Apr. 15th, 2007 08:00 am
bobquasit: (Reid - Wanna fight?)
Today the Washington Post editorial page printed an article by Alberto Gonzales (!), defending his record. And he had the chutzpah to title it "Nothing Improper". I had to comment, although I'm sure that the sleazy, corrupt bastard will never read my comment:

Only the Post - or perhaps the Wall Street Journal - would lend the credibility of their editoral page (dubious as that might be, in this case) to such a serially-proven liar.

This man has betrayed his oath of office and willingly cooperated in the corruption of the Department of Justice in an attempt to convert the United States of America into a dictatorship. He is beneath contempt.
bobquasit: (Mii)
I don't know why I write these. Well, actually I do. These pundits just piss me off so much! Particularly ones like Richard Cohen, the Alan Colmes of the Washington Post editorial page.

Hmm. My original post was apparently rejected by the Post's censorware because I originally called Cohen a jackass. So I re-wrote it:

Now I remember why I stopped reading Richard Cohen. He's a joke. Well, originally I used quite a different (and longer) word, but the Post seems to have auto-rejected my original post for that word.

"No crime committed"? Pure GOP BS, quite thoroughly disproved by testimony under oath before Congress by Ms. Plame's superiors. Are you a liar, Mr. Cohen, or just utterly unqualified for your job?

Equally bankrupt is the argument that the Fifth can be invoked to preclude even appearing at a hearing, and that it is legitimate to use it because questioners might be meanies.

Mr. Cohen, bare-faced lying might be the fashion on the Washington Post editorial page. But I assure you that your readers know better.

Sir, your slip is showing.

If you're aspiring to be the Alan Colmes of the Washington Post, mission accomplished. The sad thing is that you probably consider that a compliment. In your mind, Colmes is probably an effective and honorable representative of the centrist-Democratic position, rather than the professional punching bag and sick joke that he actually is.

I hope that you come to realize just how contemptible your kowtowing to Republican talking points is, and that the vast majority of readers can see right through your sleazy little act.

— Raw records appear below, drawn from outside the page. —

(** A traversal by successive [read] calls with the given counts: all the
    characters read, in order, and the buffer afterwards. *)
Fixpoint read_chunks (b : basic_container_buffer) (counts : list N)
  : outcome (list CharType * basic_container_buffer) :=
  match counts with
  | [] => Done ([], b)
  | count :: counts' =>
      '(_, d, b1) ← read b count true;
      '(ds, b2) ← read_chunks b1 counts';
      Done (d ++ ds, b2)
  end.

(** [alloc(n)], the caller filling the returned region with the first [n]
    characters of [d], then [commit(n)]. A caller that is handed [nullptr]
    has nothing to fill or commit. *)
Definition alloc_fill_commit (b : basic_container_buffer)
    (d : list CharType) (n : N) : outcome basic_container_buffer :=
  '(p, b1) ← alloc b n;
  match p with
  | None => Done b1
  | Some i => b2 ← store_through b1 i d n; Done (commit b2 n)
  end.

(** *** The stream factories and the zero-copy read path *)

(** [container_stream::open_istream(data)] and [bytestream::open_istream(data)]
    wrap [buffer_type(std::move(data), std::ios_base::in)] in an input
    stream; the stream facade is declared outside the sources, the result
    here is the buffer the stream is built on. *)
Definition open_istream (data : list CharType)
  : outcome basic_container_buffer :=
  container_buffer_from data ios_base_in.

(** [container_stream::open_ostream()] wraps
    [buffer_type(std::ios_base::out)]; [bytestream::open_ostream()] wraps
    [container_buffer<_CollectionType>()], whose mode defaults to
    [std::ios_base::out]. *)
Definition open_ostream : outcome basic_container_buffer :=
  container_buffer_empty ios_base_out.

(** The caller reads [count] characters through the pointer [p] that
    [acquire] handed out. *)
Definition load_through (b : basic_container_buffer) (p count : N)
  : outcome (list CharType) :=
  std_copy_from (m_data b) p (p + count).

(** [acquire], the caller consuming the first [k] characters of the view,
    then [release(ptr, k)]. A caller that is told there is no view (false, or
    a null pointer) consumes nothing and releases nothing. *)
Definition acquire_consume_release (b : basic_container_buffer) (k : N)
  : outcome (list CharType * basic_container_buffer) :=
  match acquire b None 0 with
  | (true, Some p, _) => d ← load_through b p k; Done (d, release b k)
  | _ => Done ([], b)
  end.


(** The calls that are no call of the write side and no store of the
    caller: reads, peeks, unget, acquire, release and the closes. *)
Definition reads_only (op : operation) : bool :=
  match op with
  | op_read _ _ | op_read_byte _ | op_nextc | op_ungetc | op_acquire
  | op_release _ | op_close_read | op_close_write => true
  | _ => false
  end.

End ContainerBuffer.

(** * Properties *)

(** ** Machine arithmetic without wrap-around *)

Lemma size_t_modulus_eq : size_t_modulus = 18446744073709551616.
Proof. reflexivity. Qed.

Lemma collection_max_size_eq : collection_max_size = 9223372036854775807.
Proof. reflexivity. Qed.

Ltac size_facts :=
  pose proof size_t_modulus_eq; pose proof collection_max_size_eq.

Lemma size_t_wrap_small n : n < size_t_modulus → size_t_wrap n = n.
Proof. apply N.mod_small. Qed.

Lemma size_t_add_small a b :
  a + b < size_t_modulus → size_t_add a b = a + b.
Proof. apply size_t_wrap_small. Qed.

Lemma size_t_sub_small a b :
  b ≤ a → a < size_t_modulus → size_t_sub a b = a - b.
Proof.
  intros Hba Ha. unfold size_t_sub.
  rewrite (size_t_wrap_small a), (size_t_wrap_small b) by lia.
  replace (a + (size_t_modulus - b)) with (a - b + 1 * size_t_modulus) by lia.
  unfold size_t_wrap. rewrite N.Div0.mod_add. apply N.mod_small. lia.
Qed.

Lemma pos_type_of_size_t_small n :
  n ≤ collection_max_size → pos_type_of_size_t n = Z.of_N n.
Proof.
  intros Hn. size_facts. unfold pos_type_of_size_t.
  rewrite size_t_wrap_small by lia. cbv zeta.
  change (2 ^ 63)%Z with 9223372036854775808%Z.
  destruct (Z.ltb_spec (Z.of_N n) 9223372036854775808); lia.
Qed.

Lemma size_t_of_pos_type_small p :
  (0 ≤ p)%Z → (p < 2 ^ 64)%Z → size_t_of_pos_type p = Z.to_N p.
Proof. intros. unfold size_t_of_pos_type. by rewrite Z.mod_small. Qed.

Section Properties.

Context `{CT : char_traits CharType}.

Implicit Types (b : @basic_container_buffer CharType) (ptr d : list CharType).
Implicit Types (count n : N).

(** Case analysis on the comparisons a definition branches on. *)
Ltac case_cmp :=
  repeat match goal with
    | |- context [N.ltb ?x ?y] => destruct (N.ltb_spec x y)
    | |- context [N.leb ?x ?y] => destruct (N.leb_spec x y)
    | |- context [N.eqb ?x ?y] => destruct (N.eqb_spec x y)
    | |- context [Z.ltb ?x ?y] => destruct (Z.ltb_spec x y)
    | |- context [Z.leb ?x ?y] => destruct (Z.leb_spec x y)
    | |- context [Z.eqb ?x ?y] => destruct (Z.eqb_spec x y)
    end.

(** ** The helpers of the buffer *)

Lemma data_size_app (l k : list CharType) :
  data_size (l ++ k) = data_size l + data_size k.
Proof. unfold data_size. rewrite length_app. lia. Qed.

Lemma data_size_take (l : list CharType) n :
  n ≤ data_size l → data_size (take (N.to_nat n) l) = n.
Proof. unfold data_size. rewrite length_take. lia. Qed.

Lemma data_size_drop (l : list CharType) n :
  data_size (drop (N.to_nat n) l) = data_size l - n.
Proof. unfold data_size. rewrite length_drop. lia. Qed.

Lemma data_size_resize (l : list CharType) n x :
  data_size (resize (N.to_nat n) x l) = n.
Proof. unfold data_size. rewrite length_resize. lia. Qed.

Lemma update_current_position_eq b p :
  update_current_position b p =
  mk_buffer (m_data b) p
    (if can_write b && (m_size b <? p) then p else m_size b)
    (m_stream_can_read b) (m_stream_can_write b).
Proof.
  unfold update_current_position, can_write, set_size, set_current_position.
  simpl. by destruct (m_stream_can_write b), (m_size b <? p).
Qed.

Lemma update_current_position_within b p :
  p ≤ m_size b → update_current_position b p = set_current_position b p.
Proof.
  intros Hp. rewrite update_current_position_eq. unfold set_current_position.
  case_cmp; [lia|]. by rewrite andb_false_r.
Qed.

Lemma in_avail_eq b :
  m_current_position b ≤ m_size b → m_size b < size_t_modulus →
  in_avail b = m_size b - m_current_position b.
Proof. intros. unfold in_avail. by apply size_t_sub_small. Qed.

Lemma buffer_wf_bounds b :
  buffer_wf b →
  m_current_position b ≤ m_size b
  ∧ m_size b ≤ data_size (m_data b)
  ∧ data_size (m_data b) < size_t_modulus
  ∧ data_size (m_data b) ≤ collection_max_size.
Proof. intros [[??] ?]. size_facts. lia. Qed.

Lemma resize_for_write_eq b newPos :
  newPos ≤ collection_max_size →
  resize_for_write b newPos =
  Done (if m_size b <? newPos
        then set_data b (resize (N.to_nat newPos) char_default (m_data b))
        else b).
Proof. intros. unfold resize_for_write. case_cmp; done || lia. Qed.

Lemma std_copy_into_eq ptr count (dst : list CharType) off :
  count ≤ data_size ptr → off + count ≤ data_size dst →
  std_copy_into ptr count dst off =
  Done (take (N.to_nat off) dst ++ take (N.to_nat count) ptr
          ++ drop (N.to_nat (off + count)) dst).
Proof. intros. unfold std_copy_into. case_cmp; done || lia. Qed.

Lemma std_copy_into_size ptr count (dst d' : list CharType) off :
  std_copy_into ptr count dst off = Done d' → data_size d' = data_size dst.
Proof.
  unfold std_copy_into. case_cmp; simpl; [|done..]. intros [= <-].
  rewrite !data_size_app, !data_size_take, data_size_drop by lia. lia.
Qed.

Lemma std_copy_from_eq (src : list CharType) first last :
  first ≤ last → last ≤ data_size src →
  std_copy_from src first last =
  Done (take (N.to_nat (last - first)) (drop (N.to_nat first) src)).
Proof. intros. unfold std_copy_from. case_cmp; done || lia. Qed.

(** ** write *)

(** The closed form of a [write] that is carried out. *)
Lemma write_done b ptr count :
  buffer_wf b → can_write b = true → count ≠ 0 →
  count ≤ data_size ptr →
  m_current_position b + count ≤ collection_max_size →
  write b ptr count =
  Done (count,
        mk_buffer
          (take (N.to_nat (m_current_position b)) (m_data b)
             ++ take (N.to_nat count) ptr
             ++ (if m_size b <? m_current_position b + count then []
                 else drop (N.to_nat (m_current_position b + count)) (m_data b)))
          (m_current_position b + count)
          (N.max (m_size b) (m_current_position b + count))
          (m_stream_can_read b) true).
Proof.
  intros Hwf Hw Hcount Hptr Hmax.
  destruct (buffer_wf_bounds b Hwf) as (Hcur & Hsize & Hmod & Hlen).
  size_facts. unfold write. rewrite Hw. simpl.
  destruct (N.eqb_spec count 0) as [|_]; [done|].
  rewrite size_t_add_small by lia.
  rewrite resize_for_write_eq by lia. simpl.
  destruct (N.ltb_spec (m_size b) (m_current_position b + count)) as [Hgrow|Hfit].
  - simpl. rewrite std_copy_into_eq; [|done|by rewrite data_size_resize].
    simpl. rewrite update_current_position_eq. simpl. unfold can_write. simpl.
    unfold can_write in Hw. rewrite Hw. simpl.
    destruct (N.ltb_spec (m_size b) (m_current_position b + count)); [|lia].
    do 2 f_equal. f_equal; [|lia].
    rewrite take_resize_le, resize_le by (unfold data_size in *; lia).
    do 2 f_equal. apply drop_ge. rewrite length_resize. lia.
  - rewrite std_copy_into_eq by (done || lia).
    simpl. rewrite update_current_position_eq. simpl. unfold can_write. simpl.
    unfold can_write in Hw. rewrite Hw. simpl.
    destruct (N.ltb_spec (m_size b) (m_current_position b + count)); [lia|].
    by rewrite N.max_l.
Qed.

(** C2 (amended). A [write] returns 0 and changes nothing when the buffer is
    not open for writing or [count] is 0. Otherwise it returns the full
    [count]; when [cursor + count] exceeds the committed size the collection
    is resized to exactly [cursor + count] (extending it, or dropping an
    uncommitted tail left by [alloc]; never cutting below the committed
    size) and is left alone otherwise; the [count] characters are stored at
    the cursor, everything before the cursor is kept, the cursor advances by
    [count], and the committed size is raised to the cursor if the cursor
    passed it. *)
Theorem write_resizes_to_write_head b ptr count :
  buffer_wf b →
  count ≤ data_size ptr →
  m_current_position b + count ≤ collection_max_size →
  (can_write b = false ∨ count = 0 → write b ptr count = Done (0, b))
  ∧ (can_write b = true ∧ count ≠ 0 →
     ∃ b',
       write b ptr count = Done (count, b')
       ∧ data_size (m_data b') =
           (if m_size b <? m_current_position b + count
            then m_current_position b + count
            else data_size (m_data b))
       ∧ m_size b ≤ data_size (m_data b')
       ∧ take (N.to_nat (m_current_position b)) (m_data b') =
           take (N.to_nat (m_current_position b)) (m_data b)
       ∧ take (N.to_nat count)
           (drop (N.to_nat (m_current_position b)) (m_data b')) =
           take (N.to_nat count) ptr
       ∧ (m_current_position b + count ≤ m_size b →
          drop (N.to_nat (m_current_position b + count)) (m_data b') =
          drop (N.to_nat (m_current_position b + count)) (m_data b))
       ∧ m_current_position b' = m_current_position b + count
       ∧ m_size b' = N.max (m_size b) (m_current_position b + count)
       ∧ can_read b' = can_read b
       ∧ can_write b' = true).
Proof.
  intros Hwf Hptr Hmax. split.
  - intros [Hw | ->]; unfold write.
    + by rewrite Hw.
    + by rewrite orb_true_r.
  - intros [Hw Hcount].
    destruct (buffer_wf_bounds b Hwf) as (Hcur & Hsize & Hmod & Hlen).
    eexists. split; [by apply write_done|]. simpl.
    assert (Hpre : length (take (N.to_nat (m_current_position b)) (m_data b))
                   = N.to_nat (m_current_position b)).
    { rewrite length_take. unfold data_size in *. lia. }
    assert (Hmid : length (take (N.to_nat count) ptr) = N.to_nat count).
    { rewrite length_take. unfold data_size in *. lia. }
    repeat split.
    + rewrite !data_size_app, !data_size_take by lia.
      case_cmp; [unfold data_size; simpl; lia|].
      rewrite data_size_drop. lia.
    + rewrite !data_size_app, !data_size_take by lia.
      case_cmp; [unfold data_size; simpl; lia|].
      rewrite data_size_drop. lia.
    + by rewrite take_app_length'.
    + rewrite drop_app_length' by done. by rewrite take_app_length'.
    + intros Hfit. destruct (N.ltb_spec (m_size b) (m_current_position b + count));
        [lia|].
      rewrite app_assoc, drop_app_length'; [done|].
      rewrite length_app, Hpre, Hmid. lia.
Qed.

(** ** read *)

(** The closed form of [read] on a well-formed buffer. *)
Lemma read_eq b count advance :
  buffer_wf b →
  read b count advance =
  if m_current_position b =? m_size b then Done (0, [], b)
  else
    let n := N.min count (m_size b - m_current_position b) in
    Done (n,
          take (N.to_nat n) (drop (N.to_nat (m_current_position b)) (m_data b)),
          if advance then set_current_position b (m_current_position b + n)
          else b).
Proof.
  intros Hwf.
  destruct (buffer_wf_bounds b Hwf) as (Hcur & Hsize & Hmod & Hlen).
  unfold read, can_satisfy. rewrite in_avail_eq by lia.
  destruct (N.eqb_spec (m_current_position b) (m_size b)) as [Heq|Hne].
  - rewrite Heq, N.sub_diag. done.
  - destruct (N.ltb_spec 0 (m_size b - m_current_position b)); [|lia]. simpl.
    set (n := N.min count (m_size b - m_current_position b)).
    assert (n ≤ m_size b - m_current_position b) by (unfold n; lia).
    rewrite size_t_add_small by lia.
    rewrite std_copy_from_eq by lia. simpl.
    replace (m_current_position b + n - m_current_position b) with n by lia.
    rewrite update_current_position_within by lia. done.
Qed.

Hmm. I don't believe that anyone here finds this sort of post interesting. Sorry about that. To make the post slightly more interesting, I've used my new Mii icon. Unfortunately it's from a photo of the TV screen, so the resolution sucks. Oh well.
bobquasit: (Default)

Circuit City has proudly announced that it is firing about 3,400 employees who were paid above the market rate. They're firing them presumably because those employees made the mistake of being, you know, good employees. Or alternatively made the mistake of staying with Circuit City too long.

And they're going to replace them with new hires at a lower rate.

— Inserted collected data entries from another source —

(* ===== verification/KVModel.v ===== *)
(** * The sequential model the linearizability checker uses

    [src/src/models1/kv.go]: [KvModel], the per-key register that histories of clerk
    operations are checked against, and the refinement of the server to it.
    [porcupine.Operation] belongs to a third-party package; the record below has the
    fields the sources read and write. *)

From S2P Require Import Prelude Rpc KVServer.
Local Open Scope Z_scope.

Record KvInput := mkIn { in_Op : Z; in_Key : string; in_Value : string; in_Version : Z }.
Record KvOutput := mkOut { out_Value : string; out_Version : Z; out_Err : string }.
Record KvState := mkSt { st_Value : string; st_Version : Z }.

(** The checker's state is an [interface{}]: a [KvState], or the string the default
    branch of [Step] returns. *)
Inductive state := St (s : KvState) | StInvalid.

Record Operation := mkOperation {
  op_ClientId : Z;
  Input : KvInput;
  op_Call : Z;
  Output : KvOutput;
  op_Return : Z;
}.

Definition Init : state := St (mkSt "" 0).

(** The assertion [state.(KvState)] panics on any other dynamic type. *)
Definition Step (st : state) (inp : KvInput) (out : KvOutput) : go (bool * state) :=
  match st with
  | StInvalid => Crash Panic
  | St s =>
      if decide (in_Op inp = 0) then
        Ret (bool_decide (out_Value out = st_Value s), st)
      else if decide (in_Op inp = 1) then
        if decide (st_Version s = in_Version inp) then
          Ret (bool_decide (out_Err out = "OK") || bool_decide (out_Err out = "ErrMaybe"),
               St (mkSt (in_Value inp) (u64 (st_Version s + 1))))
        else
          Ret (bool_decide (out_Err out = "ErrVersion") || bool_decide (out_Err out = "ErrMaybe"),
               st)
      else Ret (false, StInvalid)
  end.

(** The map [m] that [Partition] builds, then the keys in sorted order. *)
Fixpoint group_by_key (history : list Operation) (m : gmap string (list Operation)) :
    gmap string (list Operation) :=
  match history with
  | [] => m
  | v :: rest =>
      let key := in_Key (Input v) in
      group_by_key rest (<[key := default [] (m !! key) ++ [v]]> m)
  end.

Definition Partition (history : list Operation) : list (list Operation) :=
  let m := group_by_key history ∅ in
  let keys := merge_sort String.le (map_to_list m).*1 in
  (fun k => default [] (m !! k)) <$> keys.

(** ** The server's operations as checker operations *)

Definition op_key (o : op) : string :=
  match o with OpGet a => get_Key a | OpPut a => put_Key a end.

(** A server operation as the checker sees it; the server knows neither clients nor times. *)
Definition log_entry (kv : KVServer) (o : op) : Operation :=
  match o with
  | OpGet a =>
      let r := Get kv a GetReply0 in
      mkOperation 0 (mkIn 0 (get_Key a) "" 0) 0 (mkOut (get_Value r) (get_Version r) (get_Err r)) 0
  | OpPut a =>
      mkOperation 0 (mkIn 1 (put_Key a) (put_Value a) (put_Version a)) 0
        (mkOut "" 0 (put_Err (Put kv a PutReply0).2)) 0
  end.

Fixpoint history (kv : KVServer) (ops : list op) : list Operation :=
  match ops with
  | [] => []
  | o :: ops' => log_entry kv o :: history (exec kv o).1 ops'
  end.

Fixpoint replay (st : state) (h : list Operation) : go bool :=
  match h with
  | [] => Ret true
  | o :: h' =>
      '(ok, st') ← Step st (Input o) (Output o);
      rest ← replay st' h';
      Ret (ok && rest)
  end.

(** The register of one key. *)
Definition abs (kv : KVServer) (k : string) : KvState :=
  match store kv !! k with
  | Some vv => mkSt (value vv) (version vv)
  | None => mkSt "" 0
  end.

(** A Put on an absent key with a version other than 0: the server's ErrNoKey. *)
Definition no_key_put (o : Operation) : bool :=
  bool_decide (in_Op (Input o) = 1) && bool_decide (out_Err (Output o) = ErrNoKey).

Definition has_key (k : string) (o : Operation) : Prop := in_Key (Input o) = k.
#[export] Instance has_key_dec k o : Decision (has_key k o).
Proof. unfold has_key. apply _. Defined.

Lemma abs_ver kv k : st_Version (abs kv k) = ver kv k.
Proof. unfold abs, ver. by case_match. Qed.

Lemma log_entry_key kv o : in_Key (Input (log_entry kv o)) = op_key o.
Proof. by destruct o. Qed.

(** One server operation is one step of the register, accepted unless it is the
    ErrNoKey answer. *)
Lemma step_log_entry kv o :
  let e := log_entry kv o in
  Step (St (abs kv (op_key o))) (Input e) (Output e)
  = Ret (negb (no_key_put e), St (abs (exec kv o).1 (op_key o))).
Proof.
  destruct o as [a|a]; simpl.
  - unfold Get, abs, no_key_put. by destruct (store kv !! get_Key a); simpl; rewrite ?bool_decide_true.
  - destruct (Put kv a PutReply0) as [kv' r] eqn:E. simpl.
    pose proof (Put_cas kv a PutReply0) as Hcas. rewrite E in Hcas. simpl in Hcas.
    unfold no_key_put. simpl.
    destruct Hcas as [(Hv&->&Hs)|(Hv&->&He)]; rewrite <-abs_ver in Hv.
    + rewrite decide_True by done. simpl. do 2 f_equal. unfold abs at 2. rewrite Hs, lookup_insert_eq.
      simpl. by rewrite Hv.
    + rewrite decide_False by done. simpl. rewrite He. by case_match.
Qed.

Lemma abs_exec_ne kv o k : k <> op_key o -> abs (exec kv o).1 k = abs kv k.
Proof.
  destruct o as [a|a]; simpl; [done|]. intros.
  destruct (Put kv a PutReply0) as [kv' r] eqn:E. simpl. unfold abs.
  rewrite <-(Put_lookup_ne kv a PutReply0 k) by done. by rewrite E.
Qed.

Lemma replay_history kv ops k :
  replay (St (abs kv k)) (filter (has_key k) (history kv ops))
  = Ret (forallb (fun o => negb (no_key_put o)) (filter (has_key k) (history kv ops))).
Proof.
  revert kv. induction ops as [|o ops IH]; intros kv; [done|]. cbn [history].
  destruct (decide (op_key o = k)) as [<-|Hk].
  - rewrite filter_cons_True by apply log_entry_key. cbn [replay forallb].
    rewrite step_log_entry. run_go. by rewrite IH.
  - rewrite filter_cons_False by (unfold has_key; by rewrite log_entry_key).
    rewrite <-(abs_exec_ne kv o k) by done. apply IH.
Qed.

(** ** Partition *)

Lemma lookup_group_by_key h m k :
  group_by_key h m !! k =
    match filter (has_key k) h with
    | [] => m !! k
    | part => Some (default [] (m !! k) ++ part)
    end.
Proof.
  revert m. induction h as [|v h IH]; intros m; [done|]. cbn [group_by_key]. rewrite IH.
  destruct (decide (has_key k v)) as [Hk|Hk].
  - rewrite (filter_cons_True _ v) by done. unfold has_key in Hk. subst k.
    rewrite lookup_insert_eq. simpl. case_match; [done|]. by rewrite <-app_assoc.
  - rewrite (filter_cons_False _ v) by done. by rewrite lookup_insert_ne.
Qed.

Definition partition_keys (h : list Operation) : list string :=
  merge_sort String.le (map_to_list (group_by_key h ∅)).*1.

Lemma partition_keys_present h k :
  k ∈ partition_keys h <-> filter (has_key k) h <> [].
Proof.
  unfold partition_keys. rewrite merge_sort_Permutation, list_elem_of_fmap.
  transitivity (is_Some (group_by_key h ∅ !! k)).
  - split.
    + intros [[k' p] [-> Hp]]. apply elem_of_map_to_list in Hp. simpl. by eexists.
    + intros [p Hp]. exists (k, p). by rewrite elem_of_map_to_list.
  - rewrite lookup_group_by_key. rewrite lookup_empty. case_match; [|naive_solver].
    split; [|done]. by intros [? ?].
Qed.

Lemma partition_keys_sorted h : Sorted String.le (partition_keys h) /\ NoDup (partition_keys h).
Proof.
  unfold partition_keys. split.
  - apply Sorted_merge_sort, _.
  - rewrite merge_sort_Permutation. apply NoDup_fst_map_to_list.
Qed.

Lemma Partition_filters h :
  Partition h = (fun k => filter (has_key k) h) <$> partition_keys h.
Proof.
  unfold Partition. fold (partition_keys h). apply list_fmap_ext. intros i k Hk.
  apply list_elem_of_lookup_2, partition_keys_present in Hk.
  rewrite lookup_group_by_key, lookup_empty. by case_match.
Qed.

Lemma concat_filters_Permutation ks h :
  NoDup ks -> (forall o, o ∈ h -> in_Key (Input o) ∈ ks) ->
  concat ((fun k => filter (has_key k) h) <$> ks) ≡ₚ h.
Proof.
  revert h. induction ks as [|k ks IH]; intros h Hnd Hin.
  - destruct h as [|o h]; [done|]. specialize (Hin o). set_solver.
  - inversion_clear Hnd as [|? ? Hk Hnd']. cbn [fmap list_fmap concat].
    assert ((fun k' => filter (has_key k') h) <$> ks
            = (fun k' => filter (has_key k') (filter (fun o => ~ has_key k o) h)) <$> ks) as ->.
    { apply list_fmap_ext. intros i k' Hk'%list_elem_of_lookup_2.
      rewrite list_filter_filter. apply list_filter_iff. intros o. unfold has_key.
      split; [|naive_solver]. intros <-. split; [done|]. by intros <-. }
    rewrite IH; [|done|].
    + induction h as [|o h IHh]; [done|]. rewrite !filter_cons.
      destruct (decide (has_key k o)).
      * rewrite decide_False by naive_solver. simpl. f_equiv. apply IHh. set_solver.
      * rewrite decide_True by done. rewrite <-Permutation_middle. f_equiv. apply IHh. set_solver.
    + intros o [Ho1 Ho2]%list_elem_of_filter. specialize (Hin o Ho2). unfold has_key in Ho1.
      set_solver.
Qed.

(** ** Properties *)

(** [Partition] splits a history into the per-key subhistories, one per key that
    occurs, in increasing key order, each in the original order, and loses or
    duplicates no operation. *)
Theorem partition_is_per_key_split h :
  exists ks, Sorted String.le ks /\ NoDup ks
    /\ (forall k, k ∈ ks <-> exists o, o ∈ h /\ in_Key (Input o) = k)
    /\ Partition h = (fun k => filter (has_key k) h) <$> ks
    /\ concat (Partition h) ≡ₚ h.
Proof.
  assert (forall k, k ∈ partition_keys h <-> exists o, o ∈ h /\ in_Key (Input o) = k) as Hks.
  { intros k. rewrite partition_keys_present. split.
    - destruct (filter (has_key k) h) as [|o p] eqn:E; [done|]. intros _. exists o.
      assert (o ∈ filter (has_key k) h) as Ho%list_elem_of_filter by (rewrite E; set_solver).
      naive_solver.
    - intros (o&Ho&Hk) E. assert (o ∈ filter (has_key k) h) as Hf
        by by apply list_elem_of_filter.
      rewrite E in Hf. set_solver. }
  destruct (partition_keys_sorted h) as [Hs Hn].
  exists (partition_keys h). do 3 (split; [done|]). split; [apply Partition_filters|].
  rewrite Partition_filters. apply concat_filters_Permutation; [done|]. intros o Ho.
  apply Hks. eauto.
Qed.

(** C7: every run of the server is sequentially what [KvModel] describes: replaying the
    part of each key through [Step] from [Init] accepts it exactly when the server never
    answered ErrNoKey to a Put on that key. *)
Theorem server_refines_KvModel ops part :
  part ∈ Partition (history MakeKVServer ops) ->
  replay Init part = Ret (forallb (fun o => negb (no_key_put o)) part).
Proof.
  rewrite Partition_filters. intros (k&->&_)%list_elem_of_fmap.
  apply (replay_history MakeKVServer ops k).
Qed.

Definition witness_ops : list op :=
  [OpPut (mkPutArgs "a" "x" 0); OpGet (mkGetArgs "b"); OpPut (mkPutArgs "a" "y" 1);
   OpGet (mkGetArgs "a"); OpPut (mkPutArgs "a" "z" 1)].

Lemma server_refines_KvModel_witness :
  exists part, Partition (history MakeKVServer witness_ops) !! 0%nat = Some part
    /\ length part = 4%nat /\ replay Init part = Ret true.
Proof.
  eexists. split; [vm_compute; reflexivity|]. split; [reflexivity|].
  transitivity (Ret (A:=bool) true); [|done].
  refine (eq_trans (server_refines_KvModel witness_ops _ _) _); [|vm_compute; reflexivity].
  vm_compute. left.
Defined.

(** The checker's model rejects the answer the server documents for a Put with a
    nonzero version on a missing key: [Step] accepts only ErrVersion or ErrMaybe there,
    while the server answers ErrNoKey. *)
Theorem KvModel_rejects_ErrNoKey kv a :
  store kv !! put_Key a = None -> put_Version a <> 0 ->
  let e := log_entry kv (OpPut a) in
  out_Err (Output e) = ErrNoKey
  /\ Step (St (abs kv (put_Key a))) (Input e) (Output e) = Ret (false, St (abs kv (put_Key a))).
Proof.
  intros Hk Hv. pose proof (step_log_entry kv (OpPut a)) as Hs. simpl in Hs |- *.
  assert (Put kv a PutReply0 = (kv, mkPutReply ErrNoKey)) as E.
  { unfold Put. rewrite Hk. by rewrite decide_False. }
  rewrite E in *. done.
Qed.

Lemma KvModel_rejects_ErrNoKey_witness :
  out_Err (Output (log_entry MakeKVServer (OpPut (mkPutArgs "k" "v" 5)))) = ErrNoKey.
Proof. apply (KvModel_rejects_ErrNoKey MakeKVServer (mkPutArgs "k" "v" 5)); [reflexivity|discriminate]. Defined.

I'm not kidding. Here's Circuit City's news release about it, and in case they take it down, here's a key excerpt:
The company has completed a wage management initiative that will result in the separation of approximately 3,400 store Associates. The separations, which are occurring today, focused on Associates who were paid well above the market-based salary range for their role. New Associates will be hired for these positions and compensated at the current market range for the job.

So I couldn't resist writing to them at

Subject: Congratulations!

I'd like to congratulate Circuit City on your brilliant plan to "separate" approximately 3,400 store Associates and hire new ones at a lower salary.

In fact, I've decided to emulate your approach by "separating" myself as a consumer from Circuit City. I will never shop at Circuit City again, and neither will any member of my family. I'll be urging my friends to take their business elsewhere, too.

Please note, I was a fairly frequent customer, and in the past I had written positively about Circuit City in a number of online forums, as well as recommending CC to friends and family.

Your corporate behavior is nothing short of contemptible, and I will not forget it.


Incidentally, I originally wrote "fora" rather than "forums", but I revised it to the less-correct but more common form because I didn't want them to write me off as an eggheaded intellectual. I want them to worry.